Los tres hermanos enseñaron

    Sí traté a su único hermano varón, Enrique, el segundo de los tres Moliner Ruiz (la menor era Matilde). Debió de ser hacia 1958, cuando andaba yo, con trece o catorce años, en el trance de la reválida que, al final de cuarto curso, otorgaba el grado de Bachiller Elemental. Las clases del fraile de Matemáticas en el colegio me parecían impenetrables. Al sujeto que nos las propinaba se le daba una higa  de que aprendiéramos o no. Usaba de trompicones y cocotazos de los chicos  por lo que lo llamábamos ‘el Pilongas’. En ocasiones arreaba impunemente  auténticas palizas.

    Yo estaba seguro de no ser tan negado como para no poder entender aquello, pedí ayuda en casa y acabé tomando clases en el domicilio de don Enrique, hombre amable y paciente, que estaba siempre como cansado, a lo mejor de tratar con mozalbetes. Me pareció muy mayor, bajito, calvo, con gafas de fuerte graduación y aquejado de un asma potente que lo castigaba en cada inspiración  y daba un timbre fascinante a su voz. Escribía velozmente, con lápiz, números y signos menudos y bien delineados. Yo, de mala letra, me sentía inferior. Como me preguntase si había entendido tal o cual cosa  (sobre todo, de trigonometría), me daba vergüenza decir que no y mentía para evitarle el esfuerzo de repetir lo dicho. Vivía en un piso modesto y umbrío. Lo traigo a colación porque en casa, mi abuelo materno, que mantenía amistad con él, me había advertido que quizá no le agradase  hablar de su familia, pues había pasado algunos malos ratos por su condición republicana. Y eso, a mis ojos de jovencito de posguerra, dotaba a los Moliner de un aire misterioso y oscuro.

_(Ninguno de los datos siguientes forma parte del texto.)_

(** * MassTransit fault formatting and the republish workflow

    A shallow embedding of the RabbitMQ/MassTransit MCP server:
    - [masstransit.ts]: queue naming, message-type URNs, envelope parsing,
      fault extraction (headers and body) and [formatFaultMessage];
    - [rabbitmq-client.ts]: [peekMessages], [consumeMessages],
      [publishMessage];
    - [tools/masstransit.ts]: the [republish_from_error] handler, and
      [peek_errors], [list_error_queues], [list_skipped_queues] and
      [get_queue_health];
    - [tools/messages.ts]: [peek_messages] and [move_messages].

    JavaScript strings are modelled by [string]; one [ascii] stands for one
    UTF-16 code unit, so the model covers texts whose code units are below
    256, and JSON texts whose string escapes name such code units.
    [length], [slice] and friends count code units as JavaScript does. *)

From Stdlib Require Import ZArith Ascii String List Bool Lia DecimalString Sorted.
From stdpp Require Import base option strings gmap.
Import ListNotations.

Local Open Scope string_scope.
Local Open Scope list_scope.
Local Open Scope nat_scope.

(** ** Completion records: a JavaScript evaluation returns or throws *)

(** [Throw msg] is an abrupt completion whose thrown value is an [Error]
    with [message = msg]. *)
Inductive Completion (A : Type) : Type :=
| Normal (a : A)
| Throw (message : string).
Arguments Normal {A} a.
Arguments Throw {A} message.

#[global] Instance completion_ret : MRet Completion := fun A a => Normal a.

#[global] Instance completion_bind : MBind Completion := fun A B k c =>
  match c with
  | Normal a => k a
  | Throw e => Throw e
  end.

(** [Array.prototype.map] with a callback that may throw: the first throw
    aborts the traversal. *)
Fixpoint cmapM {A B} (f : A -> Completion B) (l : list A) : Completion (list B) :=
  match l with
  | [] => Normal []
  | a :: l' => b ← f a; bs ← cmapM f l'; Normal (b :: bs)
  end.

(** ** JavaScript string built-ins *)

Module JsString.

Definition nl : string := String "010"%char "".
Definition dquote : string := String "034"%char "".

(** Writes a text with single quotes standing for double quotes, so that
    JSON documents can be spelled as literals. *)
Fixpoint qq (s : string) : string :=
  match s with
  | "" => ""
  | String c s' =>
      String (if Ascii.eqb c "'"%char then "034"%char else c) (qq s')
  end.

(** [s.startsWith(p)] *)
Definition startsWith (s p : string) : bool := String.prefix p s.

(** [s.slice(0, k)] for [k >= 0] *)
Definition slice_to (s : string) (k : nat) : string := String.substring 0 k s.

(** [s.slice(k)] for [k >= 0] *)
Definition slice_from (s : string) (k : nat) : string :=
  String.substring k (String.length s - k) s.

(** [s.slice(0, -k)] for [k > 0]: the end index is [max (length - k) 0]. *)
Definition slice_drop_end (s : string) (k : nat) : string :=
  String.substring 0 (String.length s - k) s.

(** [s.endsWith(suffix)] *)
Definition endsWith (s suffix : string) : bool :=
  (String.length suffix <=? String.length s)
  && String.eqb (slice_from s (String.length s - String.length suffix)) suffix.

(** [s.replace(/c/g, d)] for single characters [c] and [d] *)
Fixpoint replaceAll (c d : ascii) (s : string) : string :=
  match s with
  | "" => ""
  | String x s' => String (if Ascii.eqb x c then d else x) (replaceAll c d s')
  end.

(** [s.split(sep)] for a one-character separator; the result is never
    empty: [("").split(sep)] is [[""]]. *)
Fixpoint split (sep : ascii) (s : string) : list string :=
  match s with
  | "" => [""]
  | String c s' =>
      if Ascii.eqb c sep then "" :: split sep s'
      else match split sep s' with
           | [] => [String c ""]
           | w :: ws => String c w :: ws
           end
  end.

(** White space and line terminators below code unit 256:
    TAB, LF, VT, FF, CR, SPACE and NBSP. *)
Definition isWhiteSpace (c : ascii) : bool :=
  let n := nat_of_ascii c in
  ((9 <=? n) && (n <=? 13)) || (n =? 32) || (n =? 160).

Fixpoint trimStart (s : string) : string :=
  match s with
  | "" => ""
  | String c s' => if isWhiteSpace c then trimStart s' else s
  end.

Fixpoint trimEnd (s : string) : string :=
  match s with
  | "" => ""
  | String c s' =>
      match trimEnd s' with
      | "" => if isWhiteSpace c then "" else String c ""
      | t => String c t
      end
  end.

(** [s.trim()] *)
Definition trim (s : string) : string := trimEnd (trimStart s).

(** [parts.join(sep)] on an array of strings *)
Definition join (sep : string) (parts : list string) : string :=
  String.concat sep parts.

(** [String(n)] for a non-negative integer *)
Definition ofNat (n : nat) : string := NilZero.string_of_uint (Nat.to_uint n).

(** [String(z)] for an integer *)
Definition ofZ (z : Z) : string := NilZero.string_of_int (Z.to_int z).

End JsString.

(** ** JSON values and the [JSON] built-in object *)

Module JSON.

(** A value produced by [JSON.parse].  A number is kept as the exact
    decimal [mantissa * 10 ^ exponent] of its literal; JavaScript rounds
    it to a double, which makes no difference for literals of at most 15
    significant digits inside the double range.  The members of an object
    are listed in property enumeration order.  [undefined] is not a JSON
    value: a property read yields an [option value], [None] being
    [undefined]. *)
#[warnings="-register-all"]
Inductive value : Type :=
| JNull
| JBool (b : bool)
| JNum (mantissa exponent : Z)
| JStr (s : string)
| JArr (elements : list value)
| JObj (members : list (string * value)).

(** ToBoolean *)
Definition truthy (v : value) : bool :=
  match v with
  | JNull => false
  | JBool b => b
  | JNum m _ => negb (m =? 0)%Z
  | JStr s => negb (String.eqb s "")
  | JArr _ | JObj _ => true
  end.

(** ToBoolean of a value that may be [undefined] *)
Definition truthy_opt (o : option value) : bool :=
  match o with
  | Some v => truthy v
  | None => false
  end.

(** The left operand of [??] is skipped when it is [null] or [undefined]. *)
Definition nullish (o : option value) : option value :=
  match o with
  | Some JNull | None => None
  | Some v => Some v
  end.

Fixpoint lookup_member (k : string) (ms : list (string * value)) : option value :=
  match ms with
  | [] => None
  | (k', v) :: ms' => if String.eqb k' k then Some v else lookup_member k ms'
  end.

(** Property read [v.k] on a value that is neither [null] nor [undefined],
    for a key [k] that no built-in prototype defines; this holds of every
    key the program reads ([message], [messageType], [exceptions], ...).
    Only an object can then hold the key. *)
Definition get (v : value) (k : string) : option value :=
  match v with
  | JObj ms => lookup_member k ms
  | _ => None
  end.

(** Optional chaining [o?.k] *)
Definition get_opt (o : option value) (k : string) : option value :=
  match nullish o with
  | Some v => get v k
  | None => None
  end.

(** [Array.isArray] *)
Definition isArray (v : value) : bool :=
  match v with
  | JArr _ => true
  | _ => false
  end.

(** An object literal of the program: a property whose value is
    [undefined] reads like a missing one, so it is left out. *)
Fixpoint object_literal (ps : list (string * option value)) : value :=
  match ps with
  | [] => JObj []
  | (k, o) :: ps' =>
      match o, object_literal ps' with
      | Some v, JObj ms => JObj ((k, v) :: ms)
      | _, rest => rest
      end
  end.

(** *** Number::toString *)

Fixpoint stripTrailingZeros (s : string) : string :=
  match s with
  | "" => ""
  | String c s' =>
      match stripTrailingZeros s' with
      | "" => if Ascii.eqb c "0"%char then "" else String c ""
      | t => String c t
      end
  end.

Fixpoint zeros (n : nat) : string :=
  match n with
  | O => ""
  | S n' => String "0"%char (zeros n')
  end.

Definition numToString (m e : Z) : string :=
  if (m =? 0)%Z then "0"
  else
    let sign := if (m <? 0)%Z then "-" else "" in
    let all := JsString.ofZ (Z.abs m) in
    let s := stripTrailingZeros all in
    let k := String.length s in
    let n := (Z.of_nat (String.length all) + e)%Z in
    sign +:+
    (if (Z.of_nat k <=? n)%Z && (n <=? 21)%Z then
       s +:+ zeros (Z.to_nat n - k)
     else if (0 <? n)%Z && (n <=? 21)%Z then
       JsString.slice_to s (Z.to_nat n) +:+ "." +:+ JsString.slice_from s (Z.to_nat n)
     else if (-6 <? n)%Z && (n <=? 0)%Z then
       "0." +:+ zeros (Z.to_nat (- n)) +:+ s
     else
       let x := (n - 1)%Z in
       let xs := (if (x <? 0)%Z then "-" else "+") +:+ JsString.ofZ (Z.abs x) in
       if k =? 1 then s +:+ "e" +:+ xs
       else JsString.slice_to s 1 +:+ "." +:+ JsString.slice_from s 1 +:+ "e" +:+ xs).

(** *** ToString, as applied by template literals *)

Definition hasMember (k : string) (ms : list (string * value)) : bool :=
  match lookup_member k ms with
  | Some _ => true
  | None => false
  end.

Section ToString.
Variable toJSString : value -> Completion string.

(** [Array.prototype.join] renders [null] elements as the empty string. *)
Fixpoint elementStrings (l : list value) : Completion (list string) :=
  match l with
  | [] => Normal []
  | x :: l' =>
      s ← match x with JNull => Normal "" | _ => toJSString x end;
      ss ← elementStrings l';
      Normal (s :: ss)
  end.
End ToString.

(** An object is rendered by [Object.prototype.toString]; an own member
    named [toString] shadows it with a value that cannot be called, and the
    conversion throws a [TypeError]. *)
Fixpoint toJSString (v : value) : Completion string :=
  match v with
  | JNull => Normal "null"
  | JBool true => Normal "true"
  | JBool false => Normal "false"
  | JNum m e => Normal (numToString m e)
  | JStr s => Normal s
  | JArr l => ss ← elementStrings toJSString l; Normal (JsString.join "," ss)
  | JObj ms =>
      if hasMember "toString" ms
      then Throw "Cannot convert object to primitive value"
      else Normal "[object Object]"
  end.

(** *** [JSON.stringify(v, null, 2)] *)

Definition hexDigit (n : nat) : ascii :=
  ascii_of_nat (if n <? 10 then 48 + n else 87 + n).

Definition quoteChar (c : ascii) : string :=
  let n := nat_of_ascii c in
  if n =? 8 then "\b"
  else if n =? 9 then "\t"
  else if n =? 10 then "\n"
  else if n =? 12 then "\f"
  else if n =? 13 then "\r"
  else if n =? 34 then String "\"%char JsString.dquote
  else if n =? 92 then "\\"
  else if n <? 32 then
    "\u00" +:+ String (hexDigit (n / 16)) (String (hexDigit (n mod 16)) "")
  else String c "".

Fixpoint quoteChars (s : string) : string :=
  match s with
  | "" => ""
  | String c s' => quoteChar c +:+ quoteChars s'
  end.

(** QuoteJSONString *)
Definition quote (s : string) : string :=
  JsString.dquote +:+ quoteChars s +:+ JsString.dquote.

Section Serialize.
Variable serialize : string -> value -> string.
Variable indent : string.

Fixpoint serializeElements (l : list value) : list string :=
  match l with
  | [] => []
  | x :: l' => serialize indent x :: serializeElements l'
  end.

Fixpoint serializeMembers (ms : list (string * value)) : list string :=
  match ms with
  | [] => []
  | (k, x) :: ms' => (quote k +:+ ": " +:+ serialize indent x) :: serializeMembers ms'
  end.
End Serialize.

(** SerializeJSONProperty with gap ["  "]; [stepback] is the indentation
    of the enclosing level. *)
Fixpoint serialize (stepback : string) (v : value) : string :=
  let indent := stepback +:+ "  " in
  let separator := "," +:+ JsString.nl +:+ indent in
  match v with
  | JNull => "null"
  | JBool true => "true"
  | JBool false => "false"
  | JNum m e => numToString m e
  | JStr s => quote s
  | JArr [] => "[]"
  | JArr l =>
      "[" +:+ JsString.nl +:+ indent
      +:+ JsString.join separator (serializeElements serialize indent l)
      +:+ JsString.nl +:+ stepback +:+ "]"
  | JObj [] => "{}"
  | JObj ms =>
      "{" +:+ JsString.nl +:+ indent
      +:+ JsString.join separator (serializeMembers serialize indent ms)
      +:+ JsString.nl +:+ stepback +:+ "}"
  end.

(** [JSON.stringify(v, null, 2)] *)
Definition stringify (v : value) : string := serialize "" v.

(** *** [JSON.parse]

    The text is cut into tokens by a one-pass scanner, and the tokens drive
    a pushdown automaton whose stack holds the arrays and objects still
    open.  Both run once over their input, so [parse] is total; [None]
    stands for the [SyntaxError] that [JSON.parse] throws.

    Two kinds of text lie outside the model.  An escape [\uXXXX] above
    [00FF] names a code unit that [string] cannot hold: the scanner
    answers [None] for it, where JavaScript returns a value.  A number
    literal is kept exactly, where JavaScript rounds it to a double: a
    literal that underflows, such as [1e-400], is [0] and falsy there
    and not here, and literals of more than 15 significant digits or
    beyond the double range print differently.  The general theorems
    below hold for whatever [parse] returns or take truthiness as a
    hypothesis; the scenarios use neither kind of text. *)

Inductive token : Type :=
| TLBrace | TRBrace | TLBracket | TRBracket | TComma | TColon
| TScalar (v : value).

Inductive lexmode : Type :=
| LIdle
| LStr (acc : string)
| LEsc (acc : string)
| LUni (acc : string) (hex : list nat)
| LNum (acc : string)
| LLit (rest : string) (v : value).

Definition isJsonSpace (c : ascii) : bool :=
  let n := nat_of_ascii c in
  (n =? 32) || (n =? 9) || (n =? 10) || (n =? 13).

Definition isDigit (c : ascii) : bool :=
  let n := nat_of_ascii c in
  (48 <=? n) && (n <=? 57).

Definition hexValue (c : ascii) : option nat :=
  let n := nat_of_ascii c in
  if (48 <=? n) && (n <=? 57) then Some (n - 48)
  else if (65 <=? n) && (n <=? 70) then Some (n - 55)
  else if (97 <=? n) && (n <=? 102) then Some (n - 87)
  else None.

    Los tres hermanos amaron la enseñanza. Matilde, como Enrique, fue profesora de bachillerato. Doña María, y su diccionario lo prueba, también tenía alma docente, como buena bibliotecaria. Se definió como “una señora recoleta” y “muy aragonesa por los cuatro costados”. Es un alivio ver que su obra sigue en pie -¿cuándo en internet?- para remedio de ignorantes deseosos de aprender. Que nunca, ay, son bastantes.